Nutrient management planning, crop needs/recommendations are always the first priority, especially on soils with low fertility levels. For livestock farms with adequate soil fertility levels and where nutrient recommendations are low, manure application rates are set to match the nutrients removed by a crop. Manure is most often applied to meet the nutrient needs of a corn crop, followed by wheat and forage crops. Manure and fertilizer application does not often occur on a soybean crop since soybeans do not make efficient use of the manure nitrogen (the root nodules supply the plant's nitrogen needs), however the soybean crop does remove significant nutrients from the field. Manure nutrient management plans generally have manure and/or commercial fertilizer applied 1 or 2 times in the rotation to meet the crop needs for a full rotation of crops. Therefore if 40% more phosphorus is applied to 1 crop in the rotation, it may be providing nutrients for the crop year where no nutrients are applied. From an environmental perspective this means manure and fertilizer are applied less frequently and from an economic perspective it allows a grower to follow 4R principals that maximize economic nutrient efficiency.
The tables below show the crop needs and crop nutrient removal for a corn-soybean-wheat rotation with average yield goals. In one scenario, the soil fertility levels are low, where nutrient needs are higher than crop removal, while in the second scenario the soil fertility levels are adequate and fertilizer needs are lower and are often met with a commercial fertilizer starter.
Typical Example of Nutrient Balancing for a 3-crop rotation
*nodulation of legumes (e.g. soybeans) results in a 0 balance for N removal
Over the rotation the nutrients recommended will help ensure maximum economic yields, while the nutrients removed give an indication of how quickly fertility levels will decrease (or increase). Soil testing gives an indication of nutrients available for a crop, and are only a fraction of a "soil bank" of nutrients which are influenced by many physical and biological factors. Responsible crop production should not mine the nutrients from the soil. Healthy soils with good infiltration capacity, good aggregate stability and diverse microbial populations will be the best defense for minimizing environmental impact from nutrient loss.
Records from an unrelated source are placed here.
(** * google.genai._api_client: request engine, embedded and verified

    A shallow embedding of [src/google/genai/_api_client.py].  Python
    dictionaries with string keys and string values (header maps) are
    [gmap string string]; JSON-like bodies are ordered association lists
    of a [value] tree; exceptions are the [Raise] branch of [result];
    objects that the code mutates in place live in an explicit store. *)

From Stdlib Require Import ZArith QArith Qround List String Ascii Lia Bool DecimalString.
From stdpp Require Import gmap strings.

Set Warnings "-register-all".

Local Open Scope string_scope.
Local Open Scope Z_scope.

(** ** Exceptions and results *)

Inductive exn : Type :=
| ValueError (msg : string)
| EphemeralTokenAPIKeyError (msg : string)
| RuntimeError (msg : string)
| ValidationError
| JSONDecodeError
| UnicodeDecodeError
| RetryError
| TypeError
| APIError (code : Z).

Inductive result (A : Type) : Type :=
| Ok (a : A)
| Raise (e : exn).
Arguments Ok {A} a.
Arguments Raise {A} e.

Definition is_Ok {A} (r : result A) : bool :=
  match r with Ok _ => true | Raise _ => false end.

(** Sequencing of fallible steps: stdpp's [x ← e; k] on [result]. *)
#[global] Instance result_bind : MBind result :=
  fun A B (k : A -> result B) (r : result A) =>
    match r with Ok a => k a | Raise e => Raise e end.

(** ** Python string helpers *)

(** [s.startswith(p)] *)
Definition startswith (s p : string) : bool := String.prefix p s.

(** [p in s] for strings: substring test. *)
Definition str_in (p s : string) : bool :=
  match String.index 0 p s with Some _ => true | None => false end.

(** [s[1:]] *)
Definition drop_first (s : string) : string :=
  match s with EmptyString => EmptyString | String _ t => t end.

(** [s[:-1]] *)
Fixpoint drop_last (s : string) : string :=
  match s with
  | EmptyString => EmptyString
  | String c EmptyString => EmptyString
  | String c t => String c (drop_last t)
  end.

(** [s.endswith('/')] and friends, for a one-character suffix. *)
Fixpoint ends_with_char (c : ascii) (s : string) : bool :=
  match s with
  | EmptyString => false
  | String a EmptyString => Ascii.eqb a c
  | String _ t => ends_with_char c t
  end.

(** Truthiness of a Python [str]. *)
Definition str_truthy (s : string) : bool :=
  match s with EmptyString => false | _ => true end.

(** Truthiness of an [Optional[str]]. *)
Definition ostr_truthy (o : option string) : bool :=
  match o with Some s => str_truthy s | None => false end.

(** [a or b] on optional strings (a falsy [a] gives [b]). *)
Definition ostr_or (a b : option string) : option string :=
  if ostr_truthy a then a else b.

(** [str(n)] for an integer. *)
Definition str_of_Z (z : Z) : string :=
  DecimalString.NilZero.string_of_int (Z.to_int z).

(** ** JSON-like values

    Request bodies, [extra_body] and client arguments are dictionaries
    whose values are arbitrary JSON-like data.  Dictionaries keep their
    insertion order, so they are association lists. *)

Inductive value : Type :=
| VNone
| VBool (b : bool)
| VInt (z : Z)
| VStr (s : string)
| VList (l : list value)
| VDict (d : list (string * value)).

Abbreviation pydict := (list (string * value)).

Fixpoint dict_get (k : string) (d : pydict) : option value :=
  match d with
  | [] => None
  | (k', v) :: t => if String.eqb k k' then Some v else dict_get k t
  end.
Human nutrition is important to overall health and the Canada Food Guide gives suggested best practices. Similarly, food production requires good crop nutrition. Nutrient Management planning tools help Ontario producers to manage and apply nutrients based on soil fertility levels, crop rotation and crop needs accounting for field conditions that could impact environment. Tools, such as the NMAN software, allow producers to see what impact decisions such as timing of application or application rate could have on nutrient availability.